Pendant une marche de vingt milles, les voyageurs ne trouvèrent ni eau ni fourrage. Le soleil avait un éclat dont ils se seraient passés volontiers, car la chaleur était aussi forte qu'entre les tropiques. Ils l'auraient difficilement supportée sans la brise qui souffla toute la journée. Malheureusement elle leur venait droit dans la figure, et une épaisse poussière s'élevait du sol qu'avaient remué les sauterelles avec leurs millions de pieds. Des nuages enveloppaient la petite caravane, augmentaient les difficultés de la marche, couvraient les vêtements, emplissaient la bouche ou rougissaient les yeux des infortunés émigrants.

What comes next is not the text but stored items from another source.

Lemma sys_mkdir_tree s P dd i name n : tree s P → dirs_apart s P → can_mkdir s dd i name n →
  let grown m := P m ∨ m = n in
  ∃ lba s', sys_mkdir s (slash :: name) = Ok (0, s') ∧ made s (d_inode dd) i name n lba s' ∧ tree s' grown ∧ dirs_apart s' grown ∧
    dir_list s' n = [dot_entry n; dotdot_entry 0] ++ replicate 19 blank ∧
    (∀ m, P m → m ≠ 0 → m ≠ n → dir_list s' m = dir_list s m) ∧
    inserted (dir_list s 0) (dir_list s' 0) (entry_named name n FT_DIRECTORY) ∧ lookup_name name (dir_list s 0) = None.
Proof.
  intros Ht Hap Hcm grown. destruct (sys_mkdir_spec s P dd i name n Ht Hcm) as (lba & s' & Hs & Hmade).
  destruct Hcm as [(Hdd & Hdir & _) _ _ (Hname & _ & Hnone) [[? _] ?] Hclosed].
  pose proof (di_inode _ _ _ Hdir) as Hi. destruct (root_list s P dd i Ht Hdd Hi) as [Hlist Hi0].
  assert (0 ≤ n < 256) as Hn by lia. exists lba, s'. split; [done|]. split; [done|].
  split; [by eapply made_tree|]. split; [by eapply made_apart|]. split; [by eapply made_new_list|].
  destruct (made_root s P (d_inode dd) i name n lba s') as (i' & _ & _ & _ & _ & Hins & _); [done..|].
  split; [|split; [done|by rewrite Hlist]]. intros m HP Hm0 Hmn.
  destruct (tr_dir _ _ Ht m HP) as (Hr & _). unfold dir_list at 1. erewrite made_view_other by done.
  by eapply made_list_other.
Qed.

(** C8. [sys_mkdir] of a new name in the root directory returns 0 and makes an empty
    directory: its inode, its block with the entries [.] and [..], the entry in the
    root directory and the inode bitmap are on the disk. The directories form
    a tree again, which has the new one in addition; every other name and every other
    directory is found as before, and files keep their contents. *)
Theorem sys_mkdir_makes s P dd i name n : tree s P → dirs_apart s P → can_mkdir s dd i name n →
  let grown m := P m ∨ m = n in
  ∃ lba s', sys_mkdir s (slash :: name) = Ok (0, s') ∧ made s (d_inode dd) i name n lba s' ∧ tree s' grown ∧ dirs_apart s' grown ∧
    dir_list s' n = [dot_entry n; dotdot_entry 0] ++ replicate 19 blank ∧
    (∀ m, P m → m ≠ 0 → m ≠ n → dir_list s' m = dir_list s m) ∧
    (∀ name', name_ok name' → lookup_name name' (dir_list s' 0) =
       if bool_decide (name' = name) then Some (entry_named name n FT_DIRECTORY) else lookup_name name' (dir_list s 0)) ∧
    ∀ q j bl data, q ≠ d_inode dd → file_ok s q j bl data → (∀ l, l ∈ owned j bl → l ∉ direct i) → file_ok s' q j bl data.
Proof.
  intros Ht Hap Hcm grown.
  destruct (sys_mkdir_tree s P dd i name n Ht Hap Hcm) as (lba & s' & Hs & Hmade & Ht' & Hap' & Hnew & Hold & Hins & Hnone).
  destruct Hcm as [_ _ _ ([Hok _ _] & _) _ _]. exists lba, s'. split_and!; try done.
  - intros name' Hn'. by apply made_lookup.
  - intros q j bl data. by eapply made_others.
Qed.

(** [sys_chdir] enters the new directory. *)
Lemma mkdir_chdir_spec s' P name n : tree s' P → root_name name →
  lookup_name name (dir_list s' 0) = Some (entry_named name n FT_DIRECTORY) →
  ∃ d, sys_chdir s' (slash :: name) = Ok (0, set_cwd (set_disk s' d) n) ∧ same_sectors (disk s') d.
Proof.
  intros Ht Hn Hl. destruct (root_path_ok name Hn) as [Hp Hc]. destruct (sys_chdir_correct s' P _ Ht Hp) as (d & Hd & Hs).
  exists d. rewrite Hs, Hc. cbn [resolve]. by rewrite Hl.
Qed.
End mkdir_theorems.

Module MkdirExample.
Import RamDisk FsExample DirExample SearchExample CreateExample OpenExample.

(** The directory "x" in the root directory of [fs1]. *)
Lemma can_mkdir_x : can_mkdir fs1 root root_node [120] 1.
Proof.
  pose proof can_create_x as [_ _ _ _ _ (Hdir & _ & Hgrow & n0 & lba0 & Hfind & _) [_ Hbytes] Hinode Hclosed _]. constructor.
  - by split_and!.
  - by exists n0, lba0.
  - split; [apply Nat.leb_le; vm_compute; reflexivity|vm_compute; reflexivity].
  - split; [exact root_name_x|]. split; [done|vm_compute; reflexivity].
  - done.
  - done.
Qed.

Lemma apart1 : dirs_apart fs1 (λ n, n = 0).
Proof. by intros m ->. Qed.

Lemma sys_mkdir_makes_witness : ∃ s', sys_mkdir fs1 [47; 120] = Ok (0, s') ∧ tree s' (λ m, m = 0 ∨ m = 1) ∧
  lookup_name [120] (dir_list s' 0) = Some (entry_named [120] 1 FT_DIRECTORY).
Proof.
  destruct (sys_mkdir_makes fs1 (λ n, n = 0) root root_node [120] 1 tree1 apart1 can_mkdir_x)
    as (lba & s' & Hs & _ & Ht & _ & _ & _ & Hl & _).
  exists s'. split; [exact Hs|]. split; [exact Ht|]. rewrite Hl; [reflexivity|apply root_name_x].
Defined.
End MkdirExample.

Ce n'était pas tout: longtemps avant la nuit, ils eurent à souffrir du manque d'eau. Pressé de quitter le kraal désolé, Von Bloom n'avait pas songé à mettre dans la charrette une provision d'eau. C'était une impardonnable négligence dans une contrée comme le sud de l'Afrique, où les sources sont rares et les ruisseaux souvent taris. Comme il se repentit quand il sentit les tourments de la soif et entendit les cris de ses enfants, qui demandaient de l'eau en gémissant!...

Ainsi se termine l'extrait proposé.